§ **What the task asks**
From the line that includes "pose proof (Z.div_mod (va /" to the last line of the records, inclusive, repeat each line exactly.

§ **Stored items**
Lemma pt_base_spec f : 0 <= f < 2 ^ 20 -> PT_BASE (Z.lor (PTE_PFN (f * 2 ^ 12)) PTE_KERNEL) = f * 2 ^ 12.
Proof.
  intros Hf. unfold PT_BASE, PTE_PFN_SHIFT, uwrap. rewrite pfn_spec by done. rewrite <- Z.land_ones by lia.
  rewrite Z.shiftr_lor, Z.shiftl_lor, Z.land_lor_distr_l. change (Z.land (Z.shiftl (Z.shiftr PTE_KERNEL 6) 12) (Z.ones 32)) with 0.
  rewrite Z.lor_0_r, Z.shiftr_div_pow2, Z.div_mul, Z.shiftl_mul_pow2, Z.land_ones by lia. apply Z.mod_small. lia.
Qed.

(** Frames within the window [KSEG0] *)
Definition frame_ok (a : Z) : Prop := page_aligned_p a = true /\ 0 < a < 2 ^ 29.

Lemma kseg0_val a : 0 <= a < 2 ^ 29 -> MIPS_PHYS_TO_KSEG0 a = a + 2 ^ 31.
Proof.
  intros Ha. unfold MIPS_PHYS_TO_KSEG0. rewrite Z.lor_comm. change 0x80000000 with (1 * 2 ^ 31). rewrite lor_low by lia. lia.
Qed.

Lemma kseg0_phys a : 0 <= a < 2 ^ 29 -> MIPS_KSEG0_TO_PHYS (MIPS_PHYS_TO_KSEG0 a) = a.
Proof.
  intros Ha. rewrite kseg0_val by done. unfold MIPS_KSEG0_TO_PHYS. change 0x1fffffff with (Z.ones 29). rewrite Z.land_ones by lia.
  change (2 ^ 31) with (4 * 2 ^ 29). rewrite Z.mod_add by lia. apply Z.mod_small. lia.
Qed.

Definition pde_of (t : Z) : Z := Z.lor (PTE_PFN (MIPS_PHYS_TO_KSEG0 t)) PTE_KERNEL.

Lemma pde_of_base t : frame_ok t -> PT_BASE (pde_of t) = MIPS_PHYS_TO_KSEG0 t.
Proof.
  intros [Ha Ht]. unfold pde_of. rewrite kseg0_val by lia. rewrite (aligned_div t Ha). change (2 ^ 31) with (2 ^ 19 * 2 ^ 12).
  rewrite <- Z.mul_add_distr_r. apply pt_base_spec. pose proof (aligned_div t Ha). assert (0 <= t / 2 ^ 12 < 2 ^ 17) by (split; lia). lia.
Qed.

Lemma pde_of_valid t : frame_ok t -> is_valid_pde (pde_of t) = true.
Proof.
  intros [Ha Ht]. unfold pde_of, is_valid_pde, PDE_VALID. rewrite kseg0_val by lia. rewrite (aligned_div t Ha). change (2 ^ 31) with (2 ^ 19 * 2 ^ 12).
  rewrite <- Z.mul_add_distr_r. change PTE_VALID with (2 ^ 1). rewrite flag_pfn; [done| |lia].
  pose proof (aligned_div t Ha). assert (0 <= t / 2 ^ 12 < 2 ^ 17) by (split; lia). lia.
Qed.

Lemma pde_index_spec va : 0 <= va < 2 ^ 32 -> PDE_INDEX va = va / 2 ^ 22.
Proof.
  intros H. unfold PDE_INDEX. rewrite Z.shiftr_land. change (Z.shiftr 0xffc00000 22) with (Z.ones 10).
  rewrite Z.land_ones, Z.shiftr_div_pow2 by lia. apply Z.mod_small. split; [apply Z.div_pos; lia|apply Z.div_lt_upper_bound; lia].
Qed.

Lemma pte_index_spec va : PTE_INDEX va = (va / 2 ^ 12) `mod` 2 ^ 10.
Proof.
  unfold PTE_INDEX. rewrite Z.shiftr_land. change (Z.shiftr 0x003ff000 12) with (Z.ones 10). by rewrite Z.land_ones, Z.shiftr_div_pow2 by lia.
Qed.

Lemma index_inj va va' : 0 <= va < 2 ^ 32 -> 0 <= va' < 2 ^ 32 -> page_aligned_p va = true -> page_aligned_p va' = true ->
  PDE_INDEX va = PDE_INDEX va' -> PTE_INDEX va = PTE_INDEX va' -> va = va'.
Proof.
  intros H H' A A'. rewrite !pde_index_spec, !pte_index_spec by done. intros E1 E2. rewrite (aligned_div va A), (aligned_div va' A').
  f_equal. change (2 ^ 22) with (2 ^ 12 * 2 ^ 10) in E1. rewrite <- !Z.div_div in E1 by lia.
  pose proof (Z.div_mod (va / 2 ^ 12) (2 ^ 10) ltac:(lia)). pose proof (Z.div_mod (va' / 2 ^ 12) (2 ^ 10) ltac:(lia)). lia.
Qed.

(** ** What the page allocator leaves alone *)

(** The addresses of pages and their lists of mappings. *)
Definition kept (m m' : physmem) : Prop :=
  seglist m' = seglist m /\ length (pages m') = length (pages m) /\
  forall i p', pget m' i = Some p' -> exists p, pget m i = Some p /\ paddr p' = paddr p /\ pv_empty p' = pv_empty p.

§ **Solution to this exercise**
  pose proof (Z.div_mod (va / 2 ^ 12) (2 ^ 10) ltac:(lia)). pose proof (Z.div_mod (va' / 2 ^ 12) (2 ^ 10) ltac:(lia)). lia.
Qed.

(** ** What the page allocator leaves alone *)

(** The addresses of pages and their lists of mappings. *)
Definition kept (m m' : physmem) : Prop :=
  seglist m' = seglist m /\ length (pages m') = length (pages m) /\
  forall i p', pget m' i = Some p' -> exists p, pget m i = Some p /\ paddr p' = paddr p /\ pv_empty p' = pv_empty p.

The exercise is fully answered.